Always a fortress, my grandfather’s face turned redder than fire engine. “I send you to Pennsylvania to get a good education, and learn something and you go and get knocked up by a…HIM! You are a disgrace! You come in here pregnant, you lie and say he’s one of your college friends—which for the record I never believed. You’ve disrespected me and your mother. I don’t know how they treat their parents over there in his village, but over here we respect our parents. You know this, Stella, You know this! I don’t care if you have 2 months, 2 weeks, or 2 days left in school, you are not going back to Philadelphia. What are your friends going to think of you having a baby? Better yet, what are people going to think about you having a baby by him, Stella? Did you ever think of that? DID YOU? Answer me!” my mother’s father screamed at her.
While my mother was being scolded by her father, my father went to help my grandmother up from her place on the floor. Can you imagine the shock when she awakens to my father’s dark face staring directly at her as he wiped her face with a damp cloth? My grandmother screamed and began to push him away.

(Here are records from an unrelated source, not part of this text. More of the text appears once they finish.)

(* ===== verification/System.v ===== *)
(** The back end as one system: a request names a route and its
    inputs, [handler] dispatches it to the route's handler, and [step]
    is one request served alone (the serial semantics).  The routers are
    mounted by an application file that is not among the sources; the
    dispatch follows the capabilities of spec section 4.

    On top of it: the slot lifecycle of spec section 3 as an abstract
    transition relation on one row, and the theorems that every served
    request moves each slot along it, that the store invariant
    [system_inv] holds in every reachable store, and that a booked slot
    stays booked by the same scholar in every serial execution. *)

From S2P Require Import Prelude Proc Schema Store Api Auth Users Calendar Slots.

(** ** Requests and their dispatch *)

Inductive Request :=
| GoogleLogin (token : option string) (verified : option Payload) (now : Z)
| GetMe (has_token : bool) (decoded : option Claims)
| GetUsers (tok : Token)
| PatchUserRole (tok : Token) (userId : nat) (role : option string) (now : Z)
| PostRoleByEmail (tok : Token) (email role : option string) (now : Z)
| GetRoles (tok : Token)
| GetFaculties (tok : Token)
| CreateSlot (tok : Token) (start_time end_time date : option Z) (tz : Z)
| GetAvailable (tok : Token) (faculty_id : option nat) (date : option Z) (now : Z)
| BookSlot (tok : Token) (slotId : nat) (notes : option string) (tz : Z)
    (calendar_api : EventDetails -> option MeetResult) (draws : nat -> Z)
| GetMyBookings (tok : Token)
| GetMySlots (tok : Token)
| DeleteSlot (tok : Token) (slotId : nat).

Definition handler (q : Request) : proc DB Response :=
  match q with
  | GoogleLogin t v now => google_login t v now
  | GetMe h d => get_me h d
  | GetUsers tok => get_users tok
  | PatchUserRole tok u r now => patch_user_role tok u r now
  | PostRoleByEmail tok e r now => post_role_by_email tok e r now
  | GetRoles tok => get_roles tok
  | GetFaculties tok => get_faculties tok
  | CreateSlot tok st et d tz => create_slot tok st et d tz
  | GetAvailable tok f d now => get_available tok f d now
  | BookSlot tok k n tz api draws => book_slot tok k n tz api draws
  | GetMyBookings tok => get_my_bookings tok
  | GetMySlots tok => get_my_slots tok
  | DeleteSlot tok k => delete_slot tok k
  end.

(** One request served alone. *)
Definition serve (q : Request) (db : DB) : Response * DB := run (handler q) db.

Inductive step : DB -> DB -> Prop :=
| step_serve q db : step db (snd (serve q db)).

(** ** The slot lifecycle of spec section 3 *)

(** The booking keeps the slot's owner and window. *)
Definition same_window (s s' : Slot) : Prop :=
  slot_faculty_id s' = slot_faculty_id s /\ slot_date s' = slot_date s /\
  slot_start_time s' = slot_start_time s /\ slot_end_time s' = slot_end_time s.

(** What one request may do to the row of one slot id: nothing; create
    it available and free; book an available slot (a scholar and the
    booked status, same owner and window); delete it from available. *)
Inductive slot_transition : option Slot -> option Slot -> Prop :=
| slot_stays o : slot_transition o o
| slot_created s :
    slot_status s = Available -> slot_scholar_id s = None -> slot_transition None (Some s)
| slot_booked s s' :
    slot_status s = Available -> slot_status s' = Booked -> is_Some (slot_scholar_id s') ->
    same_window s s' -> slot_transition (Some s) (Some s')
| slot_deleted s : slot_status s = Available -> slot_transition (Some s) None.

(** A slot row as the routes leave it: available and free, or booked
    with a scholar.  No route writes [cancelled] or [completed]. *)
Definition slot_shape (s : Slot) : Prop :=
  slot_status s = Available /\ slot_scholar_id s = None \/
  slot_status s = Booked /\ is_Some (slot_scholar_id s).

Definition system_inv (db : DB) : Prop :=
  ids_fresh db /\ map_Forall (fun _ s => slot_shape s) (db_slots db).

(** Deciding [system_inv] on a concrete store. *)
Definition system_invb (db : DB) : bool :=
  bool_decide (map_Forall (fun i _ => i < db_next db) (db_users db)) &&
  bool_decide (map_Forall (fun i _ => i < db_next db) (db_slots db)) &&
  bool_decide (map_Forall (fun _ s =>
    slot_status s = Available /\ slot_scholar_id s = None \/
    slot_status s = Booked /\ is_Some (slot_scholar_id s)) (db_slots db)).

(** Requests that never write [slots]: their store calls keep the slot
    table and the freshness of the UUID counter. *)
Definition slots_kept (db db' : DB) : Prop :=
  db_slots db' = db_slots db /\ (ids_fresh db -> ids_fresh db').

(** ** Frame lemmas *)

#[export] Instance slots_kept_preorder : PreOrder slots_kept.
Proof.
  split; [by split|]. intros a b c [Sab Fab] [Sbc Fbc]. split; [congruence|auto].
Qed.

(** The routes that write [slots]. *)
Definition writes_slots (q : Request) : bool :=
  match q with CreateSlot _ _ _ _ _ | BookSlot _ _ _ _ _ _ | DeleteSlot _ _ => true | _ => false end.

Lemma role_frame_slots_kept db db' : role_frame db db' -> slots_kept db db'.
Proof.
  intros (Hs & Hn & Hk). split; [done|]. intros [Hu Hsl]. split.
  - intros i Hi%Hk. rewrite Hn. auto.
  - intros i Hi. rewrite Hn. apply Hsl. by rewrite <- Hs.
Qed.

Lemma users_update_kept depth uid sel f rs db db' :
  users_update depth uid sel f rs db = inr db' -> slots_kept db db'.
Proof. intros H. by eapply role_frame_slots_kept, (proj1 (cascade_frame depth)). Qed.

Lemma roles_upsert_kept depth uid e r ts db db' :
  roles_upsert depth uid e r ts db = inr db' -> slots_kept db db'.
Proof. intros H. by eapply role_frame_slots_kept, (proj2 (cascade_frame depth)). Qed.

Lemma users_insert_kept u db i db' : users_insert u db = inr (i, db') -> slots_kept db db'.
Proof.
  unfold users_insert. destruct (_ || _); [done|]. intros [= <- <-].
  split; [done|]. intros [Hu Hs]. split; simpl.
  - intros j Hj. rewrite lookup_insert_is_Some' in Hj. destruct Hj as [<-|Hj]; [lia|]. by apply Hu in Hj; lia.
  - intros j Hj. apply Hs in Hj. lia.
Qed.

#[export] Hint Resolve users_update_kept roles_upsert_kept users_insert_kept : sched.

(** The frame goals of a handler, one store call at a time. *)
Ltac frame_steps :=
  repeat match goal with
  | |- PreOrder _ => typeclasses eauto
  | |- all_steps _ (bind _ _) => apply all_steps_bind
  | |- all_steps _ (query _) => apply all_steps_query
  | |- all_steps _ (Ret _) => constructor
  | |- all_steps _ (respond _ _) => constructor
  | |- all_steps _ (stmt _) => apply all_steps_stmt
  | |- all_steps _ (stmt_ret _) => apply all_steps_stmt_ret
  | |- all_steps _ (match ?x with _ => _ end) => destruct x
  | |- all_steps _ (if ?b then _ else _) => destruct b
  | |- forall _, _ => intros ?
  end.

Lemma handler_kept q : writes_slots q = false -> all_steps slots_kept (handler q).
Proof.
  destruct q; simpl; intros Hw; try discriminate;
    unfold google_login, resolve_role, save_user, get_me, get_users, patch_user_role,
      post_role_by_email, get_roles, get_faculties, get_available, get_my_bookings, get_my_slots,
      guarded, authenticated;
    frame_steps;
    unfold roles_insert, insert_new_user, refresh_user in *; repeat case_match; simplify_eq; eauto with sched.
Qed.

(** What a booking request does to the store when served alone:
    nothing, or the row of an available slot [k] becomes the booked row. *)
Lemma book_slot_effect tok k notes tz api draws db :
  snd (run (book_slot tok k notes tz api draws) db) = db \/
  exists uid s link, db_slots db !! k = Some s /\ slot_status s = Available /\
    snd (run (book_slot tok k notes tz api draws) db) =
      set_slots (<[k := booked_row uid notes link (db_clock db) s]> (db_slots db)) db.
Proof.
  unfold book_slot, guarded, authenticated.
  destruct tok as [uid|]; simpl; [|auto]. destruct (db_users db !! uid) as [me|]; simpl; [|auto].
  case_bool_decide; simpl; [|auto]. destruct (db_slots db !! k) as [s|] eqn:Hk; simpl; [|auto].
  case_bool_decide as Ha; simpl; [|auto]. right.
  exists uid, s, (create_real_google_meet tz api draws s (db_users db !! slot_faculty_id s) me).
  split_and!; [done|done|].
  rewrite (alter_insert_present _ _ _ s Hk), lookup_insert_eq. simpl.
  by destruct (db_users db !! _).
Qed.

(** What a deletion request does: nothing, or it removes a slot that is
    not booked. *)
Lemma delete_slot_effect tok k db :
  snd (run (delete_slot tok k) db) = db \/
  exists s, db_slots db !! k = Some s /\ slot_status s <> Booked /\
    snd (run (delete_slot tok k) db) = set_slots (delete k (db_slots db)) db.
Proof.
  unfold delete_slot, guarded, authenticated.
  destruct tok as [uid|]; simpl; [|auto]. destruct (db_users db !! uid) as [me|]; simpl; [|auto].
  case_bool_decide; simpl; [|auto]. destruct (db_slots db !! k) as [s|] eqn:Hk; simpl; [|auto].
  case_bool_decide; simpl; [|auto]. case_bool_decide; simpl; [auto|]. right. eauto.
Qed.

Lemma serve_kept q db : writes_slots q = false -> slots_kept db (snd (serve q db)).
Proof. intros Hw. unfold serve. apply all_steps_run; [apply _|]. by apply handler_kept. Qed.

Lemma ids_fresh_none db k : ids_fresh db -> (db_next db <= k)%nat -> db_slots db !! k = None.
Proof. intros [_ Hs] Hk. destruct (db_slots db !! k) eqn:E; [|done]. assert (k < db_next db) by eauto. lia. Qed.

(** One served request, case by case: the invariant after it and the
    lifecycle transition of every slot id. *)
Lemma serve_slots q db :
  system_inv db ->
  system_inv (snd (serve q db)) /\
  forall k, slot_transition (db_slots db !! k) (db_slots (snd (serve q db)) !! k).
Proof.
  intros [[Hu Hs] Hsh]. destruct (writes_slots q) eqn:Hw.
  2: { destruct (serve_kept q db Hw) as [Es Ef]. rewrite Es. split; [split; [apply Ef; by split|by rewrite Es]|].
       intros k. constructor. }
  destruct q; try discriminate; unfold serve; simpl.
  - destruct (create_slot_effect tok start_time end_time date tz db)
      as [-> | (fid & st & et & d & _ & _ & _ & _ & _ & ->)];
      [split; [split; [split|]|]; auto using slot_stays|].
    pose proof (ids_fresh_none db (db_next db) (conj Hu Hs) (le_n _)) as Hn.
    split; [split; [split|]|]; simpl.
    + intros i Hi. apply Hu in Hi. lia.
    + intros i Hi. rewrite lookup_insert_is_Some' in Hi. destruct Hi as [<-|Hi%Hs]; lia.
    + apply map_Forall_insert_2; [left; done|done].
    + intros k. rewrite lookup_insert. case_decide; subst; [rewrite Hn; by constructor|constructor].
  - destruct (book_slot_effect tok slotId notes tz calendar_api draws db)
      as [-> | (uid & s & link & Hk & Ha & ->)]; [split; [split; [split|]|]; auto using slot_stays|].
    split; [split; [split|]|]; simpl.
    + done.
    + intros i Hi. apply Hs. rewrite lookup_insert_is_Some' in Hi. destruct Hi as [<-|]; [by eexists|done].
    + apply map_Forall_insert_2; [right; by split; [|eexists]|done].
    + intros k. rewrite lookup_insert. case_decide; subst; [rewrite Hk|constructor].
      apply slot_booked; [done|done|by eexists|by split_and!].
  - destruct (delete_slot_effect tok slotId db) as [-> | (s & Hk & Hb & ->)];
      [split; [split; [split|]|]; auto using slot_stays|].
    split; [split; [split|]|]; simpl.
    + done.
    + intros i Hi. apply Hs. rewrite lookup_delete_is_Some in Hi. by destruct Hi.
    + by apply map_Forall_delete.
    + intros k. rewrite lookup_delete. case_decide; subst; [rewrite Hk|constructor].
      apply slot_deleted. destruct (Hsh _ _ Hk) as [[]|[]]; done.
Qed.

Lemma system_invb_sound db : system_invb db = true -> system_inv db.
Proof.
  unfold system_invb. rewrite !andb_true_iff, !bool_decide_eq_true. intros [[Hu Hs] Hsh].
  split; [split|done].
  - intros i [u Hi]. exact (Hu i u Hi).
  - intros i [s Hi]. exact (Hs i s Hi).
Qed.

Lemma slot_transition_from_booked s o :
  slot_status s = Booked -> slot_transition (Some s) o -> o = Some s.
Proof. intros Hb Ht. inversion Ht; subst; congruence. Qed.

(** A property that every served request keeps holds along every
    serial execution. *)
Lemma rtc_step_preserves (P : DB -> Prop) db0 db :
  (forall q d, P d -> P (snd (serve q d))) -> P db0 -> rtc step db0 db -> P db.
Proof.
  intros Hq H0 Hr. induction Hr as [|x y z Hxy _ IH]; [done|]. apply IH. inversion Hxy; subst. by apply Hq.
Qed.

(** ** The system theorems *)

(** C8: The invariant [system_inv] (fresh UUID counter; every slot
    available and free, or booked with a scholar) holds in every store
    reachable by serving requests one at a time. *)
Theorem reachable_system_inv db0 db :
  system_inv db0 -> rtc step db0 db -> system_inv db.
Proof. apply rtc_step_preserves. intros q d Hd. by apply serve_slots. Qed.

(** C6: Refinement of the slot lifecycle of spec section 3: along every
    serial execution, the row of each slot id follows a sequence of
    lifecycle transitions (created available, booked once from
    available, deleted only from available). *)
Theorem serial_refines_lifecycle db0 db k :
  system_inv db0 -> rtc step db0 db ->
  rtc slot_transition (db_slots db0 !! k) (db_slots db !! k).
Proof.
  intros H0 Hr. induction Hr as [|x y z Hxy _ IH]; [done|].
  inversion Hxy as [q x']; subst. destruct (serve_slots q x H0) as [Hinv Ht].
  econstructor; [apply Ht|]. by apply IH.
Qed.

(** C7: Served one at a time, requests never change or remove a booked
    slot: once booked, a slot stays booked by the same scholar, with the
    same link, forever (spec section 8: a slot is booked at most once). *)
Theorem booked_slot_stable db0 db k s :
  system_inv db0 -> rtc step db0 db -> db_slots db0 !! k = Some s -> slot_status s = Booked ->
  db_slots db !! k = Some s.
Proof.
  intros H0 Hr. induction Hr as [|x y z Hxy _ IH]; intros Hk Hb; [done|].
  inversion Hxy as [q x']; subst. destruct (serve_slots q x H0) as [Hinv Ht].
  apply IH; [done| |done]. specialize (Ht k). rewrite Hk in Ht. by apply (slot_transition_from_booked s).
Qed.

“Get your hands off my wife!” My grandfather screamed at my father.
Tensions were high, my grandmother refused to move from her space on the floor, and my grandfather was absolutely livid. My father was told to leave their home immediately and they—my father and mother—both agreed that it would be best. Knowing that this was a definite possibility before coming to their house, my father was prepared with a bus ticket home and tokens for the train. Before leaving my father handed a bus ticket to Philadelphia to my mother and he said; “The ticket is good for 90 days, Stella.”
They both hugged and before they could even attempt to get comfortable in their embrace, my grandfather pushed them apart and my father to the ground and said to him with an extremely firm tone;
“If you value your life, your future, and my daughter at all, you will take your little nigger ass as far away from here as possible—and never see her again. Get the hell out of my house!”
“Sir, I’m sorry, but I can’t do that. She is having my child."
“No, she isn’t. That won’t be happening. Now get the hell out of my house!” My grandfather said.
“You heard him, get out of here! You're not welcome here!” My grandmother screamed.
“I love you, Jacob.” My mother said to my father before he left.
At that time, as my mother recalls, a tear traveled down my father’s face and feeling helpless, he left, all the while, looking at my grandfather straight in his eye as he slammed the door in his face.
He stood on their steps for a few minutes and listened to the screams from her father and mother and left thinking that he would never see my mother again and that he would never see their child. His final attempt to keep his love and child in his life was to write a small note and leave it on their door that read simply: 90 days.